The diagnostic link connector -- in the service manuals it is called the "Data Link Connector" and its use is described under the topic "Data Link Communications". Its location is shown on page 8-167 of the 2001 service manual, volume 3, under "Body and Accessories, Data Link Communications, Component Locator" (this diagram should be located in a similar place in the service manuals for other year models).

The connector is a 16-pin "D" type connector located just under the lower front edge of the kick pannel under the driver's side dash. You don't remove anything from the dash to plug into it. If you slide down into the driver's side foot-well and look up you will see it. It's about 1 1/4 inch wide and 3/8 inch high.

It is illustrated on the next page, page 8-168 of the 2001 service manual -- "Data Link Communications Connector End Views". This diagram shows the pin numbers and a table showing what signals are on which pins. (Have I said that if you don't already have a copy of the service manuals, you should immediately buy one?)

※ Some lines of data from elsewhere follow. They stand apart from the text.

Lemma scan_payload now id p : payloadOK p -> scanPayload (project payloadExprs (payloadRow now id p)) = Some p.
Proof.
  intros [(Hm1 & Hm2 & Hm3) _ _ _]. destruct (scan_map _ Hm1) as (b1 & E1 & F1), (scan_map _ Hm2) as (b2 & E2 & F2), (scan_map _ Hm3) as (b3 & E3 & F3).
  assert (Ep : project payloadExprs (payloadRow now id p) =
    [mapCell (RequestHeaders p); mapCell (RequestQuery p); VText (RequestContentType p); bytesOrNull (RequestBody p);
     VInt (RequestSizeBytes p); VBool (RequestTruncated p); VText (RequestRemoteAddr p);
     mapCell (ResponseHeaders p); VText (ResponseContentType p); bytesOrNull (ResponseBody p);
     VInt (ResponseSizeBytes p); VBool (ResponseTruncated p); VText (ReplayedFrom p)]).
  { cbn [project payloadExprs map project1]. rewrite (proj2 (payloadRow_cols now id p)).
    destruct (String.eqb_spec (ReplayedFrom p) "") as [->|_]; reflexivity. }
  rewrite Ep. unfold scanPayload. rewrite E1, E2, E3, !scan_bytes. cbn [mbind option_bind]. rewrite F1, F2, F3. by destruct p.
Qed.

Lemma getPayload_find m id : NoDup (map ev_ID m) ->
  filter (fun e => e.1 = id) (payloadsOf m) = match getPayload_loop m id with Some p => [(id, p)] | None => [] end.
Proof.
  induction m as [|ev m IH]; intros Hnd; [done|]. cbn [map] in Hnd. apply NoDup_cons in Hnd as [Hid Hnd].
  cbn [getPayload_loop]. destruct (String.eqb_spec (ev_ID ev) id) as [E|E].
  - subst id. assert (Hno : filter (fun e => e.1 = ev_ID ev) (payloadsOf m) = []).
    { apply elem_of_nil_inv. intros e [Hc He]%list_elem_of_filter. apply payloadsOf_ids in He. rewrite Hc in He. done. }
    change (payloadsOf (ev :: m)) with (match (fun p => (ev_ID ev, p)) <$> ev_Payload ev with Some y => y :: payloadsOf m | None => payloadsOf m end).
    destruct (ev_Payload ev) as [p|]; cbn [fmap option_fmap option_map]; [|done]. rewrite filter_cons_True by done. by rewrite Hno.
  - change (payloadsOf (ev :: m)) with (match (fun p => (ev_ID ev, p)) <$> ev_Payload ev with Some y => y :: payloadsOf m | None => payloadsOf m end).
    destruct (ev_Payload ev) as [p|]; cbn [fmap option_fmap option_map]; [|by apply IH]. rewrite filter_cons_False by done. by apply IH.
Qed.

Lemma filter_holds now id rs es : textOK id = true -> Forall2 holdsPayload rs es ->
  Forall2 holdsPayload (filter (fun r => holds audit_payloads_def now [VText id] (Some byEventID) r = true) rs)
                       (filter (fun e => e.1 = id) es).
Proof.
  intros Hid. induction 1 as [|r e rs es [now' ->] Hf IH]; [constructor|].
  assert (Eh : holds audit_payloads_def now [VText id] (Some byEventID) (payloadRow now' e.1 e.2) = String.eqb e.1 id).
  { unfold holds, byEventID. cbn [eval_cond]. unfold paramVal. change (typeOf audit_payloads_def "event_id") with (Some SText).
    cbn [mbind option_bind]. change (arg [VText id] 1) with (VText id). rewrite store_text by done. cbn [mbind option_bind].
    rewrite (proj1 (payloadRow_cols now' e.1 e.2)). cbn [compare_vals String.eqb Ascii.eqb Bool.eqb]. rewrite bool_decide_VText.
    by destruct (String.eqb e.1 id). }
  rewrite !filter_cons, Eh. destruct (String.eqb_spec e.1 id) as [E|E]; rewrite ?decide_True, ?decide_False by done;
    repeat case_decide; try done. constructor; [by exists now'|done].
Qed.

Lemma getPayload_holds now m db id : holdsAll m db -> (forall ev p, ev ∈ m -> ev_Payload ev = Some p -> payloadOK p) ->
  textOK id = true -> Store.GetPayload Through now id db = Ok (getPayload_loop m id).
Proof.
  intros [He Hp Hnd] Hok Hid. unfold Store.GetPayload. cbn [send].
  pose proof (pg_select now getPayloadSQL [VText id] db _ _ _ _ _ _ parse_getPayload eq_refl) as Hsql.
  assert (Hsel : selectOK audit_payloads_def [VText id] (Some payloadExprs) (Some byEventID) [] = true).
  { unfold selectOK, whereOK, byEventID. cbn [condOK]. unfold paramVal. change (typeOf audit_payloads_def "event_id") with (Some SText).
    cbn [mbind option_bind]. change (arg [VText id] 1) with (VText id). by rewrite store_text. }
  rewrite Hsel in Hsql. destruct Hsql as (out & Hrun & l & Hl & _ & Hout). rewrite Hrun. subst out. cbn [paged].
  pose proof (filter_holds now id _ _ Hid Hp) as Hf. rewrite getPayload_find in Hf by done.
  destruct (getPayload_loop m id) as [p|] eqn:Eg.
  - apply Forall2_cons_inv_r in Hf as (r & rs & [now' ->] & ->%Forall2_nil_inv_r & E1). rewrite E1 in Hl.
    rewrite (Permutation_length_1_inv (symmetry Hl)). cbn [map]. cbn [fst snd]. rewrite scan_payload; [done|].
    assert (Hin : (id, p) ∈ payloadsOf m).
    { assert (Hin : (id, p) ∈ filter (fun e => e.1 = id) (payloadsOf m)) by (rewrite getPayload_find, Eg by done; set_solver).
      by apply list_elem_of_filter in Hin as [_ Hin]. }
    apply list_elem_of_omap in Hin as (ev & Hev & Hpe). destruct (ev_Payload ev) eqn:Epl; [|done]. injection Hpe as _ <-. by apply (Hok ev).
  - apply Forall2_nil_inv_r in Hf. rewrite Hf in Hl. apply Permutation_nil_r in Hl as ->. done.
Qed.
End Rows.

This "Data Link" is a RS-232-C serial port on your PCM (which is a Motorola 68332 based computer). It communicates using the standard RS-232-C protocol. It is equivalent to the RS-232-C serial port on your PC or laptop. In fact, that is what it talks to when you use a scan tool.

As you know, the PCM controls everyting in the LS1/LS6 motor. A scan tool reads out many of the parameters and signals that are being controled. What they all mean is beyond the scope of this thread, but I recomend you go over to <www.teamzr1.com> to the "forum" section and read the many posts there about the PCM data readouts.

As I said in the post above, GM does not release most of the information we would like to know about how the PCM works, so some of the info available is based on deductions from the data that is available.